WHAT NEEDS TO BE DONE
Please set the lines down again exactly, from the top of the entries through the line that contains "intros Ecn Haw".

Stored data
*** Block opens ***
(** ** Flagging a connection as validated *)

Section flag.
Context (h : LHeap) (i : iptr) (x : Instance).
Context (HI : IInv h) (Hx : insts h !! i = Some x).

Definition bound_to (c : cptr) : Prop := ∃ cn, conns h !! c = Some cn ∧ cinstance cn = Some i.

Definition putInst (x' : Instance) : LHeap := h <| insts ::= insert i x' |>.

Lemma IInv_putInst x' :
  icn x' = icn x → (awake x' ≠ INSTANCE_SLEEP → is_Some (icn x')) →
  (chanValidated x' = true → lastValidated x' = None) →
  (∀ c, lastValidated x' = Some c → bound_to c) → IInv (putInst x').
Proof.
  intros Ecn Haw Hp Hl. destruct HI as [h1 h2 h3 h4 h5 h6].
  assert (Hk : ∀ k y, <[i := x']> (insts h) !! k = Some y → k = i ∧ y = x' ∨
    k ≠ i ∧ insts h !! k = Some y).
  { intros k y Hy. apply lookup_insert_Some in Hy as [[-> ->]|[??]]; auto. }
  split; simpl.
  - intros k y [[-> ->]|[_ Hy]]%Hk; [done|by apply (h1 k)].
  - intros k y c [[-> ->]|[_ Hy]]%Hk; [rewrite Ecn; by apply h2|by apply h2].
  - intros k y c cn [[-> ->]|[_ Hy]]%Hk; [rewrite Ecn; by apply (h3 i x)|by apply (h3 k y)].
  - intros k y [[-> ->]|[_ Hy]]%Hk; [done|by apply (h4 k)].
  - intros k y c [[-> ->]|[_ Hy]]%Hk; [apply Hl|by apply h5].
  - intros c cn k Hcn Hb. destruct (h6 c cn k Hcn Hb) as [y Hy].
    destruct (decide (k = i)) as [->|]; [rewrite lookup_insert_eq|rewrite lookup_insert_ne by done];
      eauto.
Qed.

(** What [flagValidatedLocked] leaves. *)
Definition flagged (conn : option cptr) : Instance :=
  if chanValidated x then
    x <| lastValidated := match conn with Some c => Some c | None => lastValidated x end |>
      <| chanValidated := false |>
  else x.

Lemma flagValidatedLocked_run conn :
  flagValidatedLocked i conn h = Done (lastValidated (flagged conn), putInst (flagged conn)).
Proof.
  assert (Hput : ∀ f, alter f i (insts h) = <[i := f x]> (insts h)).
  { intros f. apply map_eq. intros k. destruct (decide (k = i)) as [->|].
    - by rewrite lookup_alter_eq, lookup_insert_eq, Hx.
    - by rewrite lookup_alter_ne, lookup_insert_ne. }
  unfold flagValidatedLocked, flagged, putInst.
  erewrite bind_done by (unfold getInst; by rewrite Hx).
  destruct (chanValidated x) eqn:Ev.
  - destruct conn as [c|].
    + erewrite bind_done by (erewrite bind_done by reflexivity; reflexivity).
      erewrite bind_done by (unfold getInst; simpl; by rewrite !lookup_alter_eq, Hx).
      unfold mret, M_ret; simpl. do 3 f_equal. rewrite !Hput. apply map_eq. intros k.
      destruct (decide (k = i)) as [->|].
      * by rewrite lookup_alter_eq, !lookup_insert_eq.
      * by rewrite lookup_alter_ne, !lookup_insert_ne.
    + erewrite bind_done by (erewrite bind_done by reflexivity; reflexivity).
      erewrite bind_done by (unfold getInst; simpl; by rewrite !lookup_alter_eq, Hx).
      unfold mret, M_ret; simpl. do 3 f_equal. rewrite Hput.
      destruct x as [? ? ? ? ? ? ? ? ?]; simpl in *. done.
  - erewrite bind_done by reflexivity.
    erewrite bind_done by (unfold getInst; by rewrite Hx).
    unfold mret, M_ret; simpl. rewrite insert_id by done. by destruct h.
Qed.

Lemma IInv_flagged conn : (∀ c, conn = Some c → bound_to c) → IInv (putInst (flagged conn)).
Proof.
  intros Hc. apply IInv_putInst; unfold flagged; destruct (chanValidated x) eqn:Ev; simpl; try done.
  - apply (ii_awake h HI i x Hx).
  - apply (ii_awake h HI i x Hx).
  - congruence.
  - intros c E. destruct conn as [c'|]; [by apply Hc; congruence|]. by apply (ii_last h HI i x c Hx).
  - intros c E. by apply (ii_last h HI i x c Hx).
Qed.
End flag.

(** A connection takes over: the previous one is closed. *)
Section rebind.
Context (h : LHeap) (i : iptr) (x : Instance) (c : cptr) (cn : Connection).
Context (HI : IInv h) (Hx : insts h !! i = Some x) (Hc : conns h !! c = Some cn).
Context (Hfree : cinstance cn = None ∨ cinstance cn = Some i) (Hne : icn x ≠ Some c).

Definition closeOld (m : gmap cptr Connection) : gmap cptr Connection :=
  match icn x with Some old => alter (λ y, y <| cclosed := true |>) old m | None => m end.
Definition rebound (x' : Instance) : LHeap :=
  h <| conns ::= (λ m, closeOld (alter (λ y, y <| cinstance := Some i |>) c m)) |>
    <| insts ::= insert i x' |>.

Lemma rebound_conn k y' :
  conns (rebound x) !! k = Some y' →
  k = c ∧ cinstance y' = Some i ∨
  k ≠ c ∧ ∃ y, conns h !! k = Some y ∧ cinstance y' = cinstance y ∧
    (cclosed y = true → cclosed y' = true) ∧ (icn x = Some k → cclosed y' = true).
Proof.
  unfold rebound, closeOld; simpl. intros Hk.
  destruct (decide (k = c)) as [->|Hkc].
  - left. split; [done|]. destruct (icn x) as [old|].
    + rewrite lookup_alter_ne, lookup_alter_eq, Hc in Hk by congruence. by injection Hk as <-.
    + rewrite lookup_alter_eq, Hc in Hk. by injection Hk as <-.
  - right. split; [done|]. destruct (icn x) as [old|].
    + destruct (decide (k = old)) as [->|].
      * rewrite lookup_alter_eq, lookup_alter_ne in Hk by done.
        destruct (conns h !! old) as [y|]; [|done]. injection Hk as <-. by exists y.
      * rewrite !lookup_alter_ne in Hk by done. exists y'. split_and!; [done..|]. congruence.
    + rewrite lookup_alter_ne in Hk by done. by exists y'.
Qed.

Lemma rebound_keeps k y j :
  conns h !! k = Some y → cinstance y = Some j →
  ∃ y', conns (rebound x) !! k = Some y' ∧ (cinstance y' = Some j).
Proof.
  unfold rebound, closeOld; simpl. intros Hk Hj.
  assert (Hj' : k = c → j = i) by (intros ->; simplify_eq; destruct Hfree; congruence).
  destruct (decide (k = c)) as [->|Hkc].
  - rewrite (Hj' eq_refl). destruct (icn x) as [old|].
    + rewrite lookup_alter_ne, lookup_alter_eq, Hc by congruence. eexists. split; [done|done].
    + rewrite lookup_alter_eq, Hc. eexists. split; [done|done].
  - destruct (icn x) as [old|].
    + destruct (decide (k = old)) as [->|].
      * rewrite lookup_alter_eq, lookup_alter_ne, Hk by done. eexists. split; [done|done].
      * rewrite !lookup_alter_ne by done. eauto.
    + rewrite lookup_alter_ne by done. eauto.
Qed.

Lemma rebound_open : ∃ y, conns (rebound x) !! c = Some y ∧ cinstance y = Some i ∧ cclosed y = cclosed cn.
Proof.
  unfold rebound, closeOld; simpl. destruct (icn x) as [old|].
  - rewrite lookup_alter_ne, lookup_alter_eq, Hc by congruence. eexists. split; done.
  - rewrite lookup_alter_eq, Hc. eexists. split; done.
Qed.
Lemma rebound_self : ∃ y, conns (rebound x) !! c = Some y ∧ cinstance y = Some i.
Proof. destruct rebound_open as (y&?&?&_). eauto. Qed.

Lemma IInv_rebound x' :
  icn x' = Some c → chanValidated x' = chanValidated x → lastValidated x' = lastValidated x →
  IInv (rebound x').
Proof.
  intros E1 E2 E3. destruct HI as [h1 h2 h3 h4 h5 h6].
  assert (Hk : ∀ k y, insts (rebound x') !! k = Some y → k = i ∧ y = x' ∨
    k ≠ i ∧ insts h !! k = Some y).
  { intros k y Hy. unfold rebound in Hy; simpl in Hy.
    apply lookup_insert_Some in Hy as [[-> ->]|[??]]; auto. }
  change (conns (rebound x')) with (conns (rebound x)) in *.
  split.
  - intros k y [[-> ->]|[_ Hy]]%Hk Ha; [rewrite E1; eauto|by apply (h1 k)].
  - intros k y d [[-> ->]|[_ Hy]]%Hk Hd.
    + rewrite E1 in Hd. injection Hd as <-. apply rebound_self.
    + destruct (h2 k y d Hy Hd) as (z&Hz&Hb). by eapply rebound_keeps.
  - intros k y d y' [[-> ->]|[Hki Hy]]%Hk Hd Hb Hnd.
    + destruct (rebound_conn d y' Hd) as [[-> _]|(Hdc&z&Hz&Eb&Hcl&Hold)]; [congruence|].
      destruct (decide (icn x = Some d)); [by apply Hold|].
      apply Hcl, (h3 i x d z); [done|done|by rewrite <- Eb|done].
    + destruct (rebound_conn d y' Hd) as [[-> Hb']|(Hdc&z&Hz&Eb&Hcl&_)]; [congruence|].
      apply Hcl, (h3 k y d z); [done|done|by rewrite <- Eb|done].
  - intros k y [[-> ->]|[_ Hy]]%Hk; [rewrite E2, E3; by apply (h4 i)|by apply (h4 k)].
  - intros k y d Hkk Hd. assert (Hz : ∃ z, conns h !! d = Some z ∧ cinstance z = Some k).
    { apply Hk in Hkk as [[-> ->]|[_ Hy]]; [apply (h5 i x d); [done|congruence]|by apply (h5 k y)]. }
    destruct Hz as (z&Hz&Hb). by eapply rebound_keeps.
  - intros d y' k Hd Hb. unfold rebound; simpl.
    destruct (decide (k = i)) as [->|Hki]; [rewrite lookup_insert_eq; eauto|].
    rewrite lookup_insert_ne by done.
    destruct (rebound_conn d y' Hd) as [[_ Hb']|(_&z&Hz&Eb&_)]; [congruence|].
    apply (h6 d z); [done|by rewrite <- Eb].
Qed.

Lemma flagValidated_rebinds : ∃ aw,
  (icn x = None → aw = awake x) ∧ (icn x ≠ None → aw = INSTANCE_MAYBE) ∧
  flagValidated i (Some c) h =
    flagValidatedLocked i (Some c) (rebound (x <| icn := Some c |> <| awake := aw |>)).
Proof.
  exists (if icn x is Some _ then INSTANCE_MAYBE else awake x). split_and!; [by intros ->|by destruct (icn x)|].
  unfold flagValidated. erewrite bind_done by (unfold getInst; by rewrite Hx).
  rewrite decide_True by done. unfold rebound, closeOld.
  assert (Hput : ∀ f, alter f i (insts h) = <[i := f x]> (insts h)).
  { intros f. apply map_eq. intros k. destruct (decide (k = i)) as [->|].
    - by rewrite lookup_alter_eq, lookup_insert_eq, Hx.
    - by rewrite lookup_alter_ne, lookup_insert_ne. }
  destruct (icn x) as [old|] eqn:Eo.
  - destruct (ii_cn h HI i x old Hx Eo) as (co&Hco&Hbo).
    assert (Hoc : old ≠ c) by congruence.
    erewrite bind_done; [reflexivity|].
    erewrite bind_done by reflexivity.
    erewrite bind_done by (unfold getConn; by rewrite Hc).
    do 2 (erewrite bind_done by reflexivity).
    erewrite bind_done by (unfold Conn_Close; erewrite bind_done by
      (unfold getConn; simpl; by rewrite lookup_alter_ne, Hco by done); reflexivity).
    erewrite bind_done by (unfold getConn; simpl;
      rewrite lookup_alter_eq, lookup_alter_ne, Hco by done; reflexivity).
    simpl. rewrite decide_True by done. unfold modInst, modify; simpl. do 3 f_equal.
    rewrite !Hput. apply map_eq. intros k. destruct (decide (k = i)) as [->|].
    + by rewrite lookup_alter_eq, !lookup_insert_eq.
    + by rewrite lookup_alter_ne, !lookup_insert_ne.
  - erewrite bind_done; [reflexivity|].
    erewrite bind_done by reflexivity.
    erewrite bind_done by (unfold getConn; by rewrite Hc).
    do 2 (erewrite bind_done by reflexivity). simpl. unfold mret, M_ret. do 3 f_equal.
    rewrite Hput. by destruct x.
Qed.
End rebind.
*** Block closes ***
ANSWER
(** ** Flagging a connection as validated *)

Section flag.
Context (h : LHeap) (i : iptr) (x : Instance).
Context (HI : IInv h) (Hx : insts h !! i = Some x).

Definition bound_to (c : cptr) : Prop := ∃ cn, conns h !! c = Some cn ∧ cinstance cn = Some i.

Definition putInst (x' : Instance) : LHeap := h <| insts ::= insert i x' |>.

Lemma IInv_putInst x' :
  icn x' = icn x → (awake x' ≠ INSTANCE_SLEEP → is_Some (icn x')) →
  (chanValidated x' = true → lastValidated x' = None) →
  (∀ c, lastValidated x' = Some c → bound_to c) → IInv (putInst x').
Proof.
  intros Ecn Haw Hp Hl. destruct HI as [h1 h2 h3 h4 h5 h6].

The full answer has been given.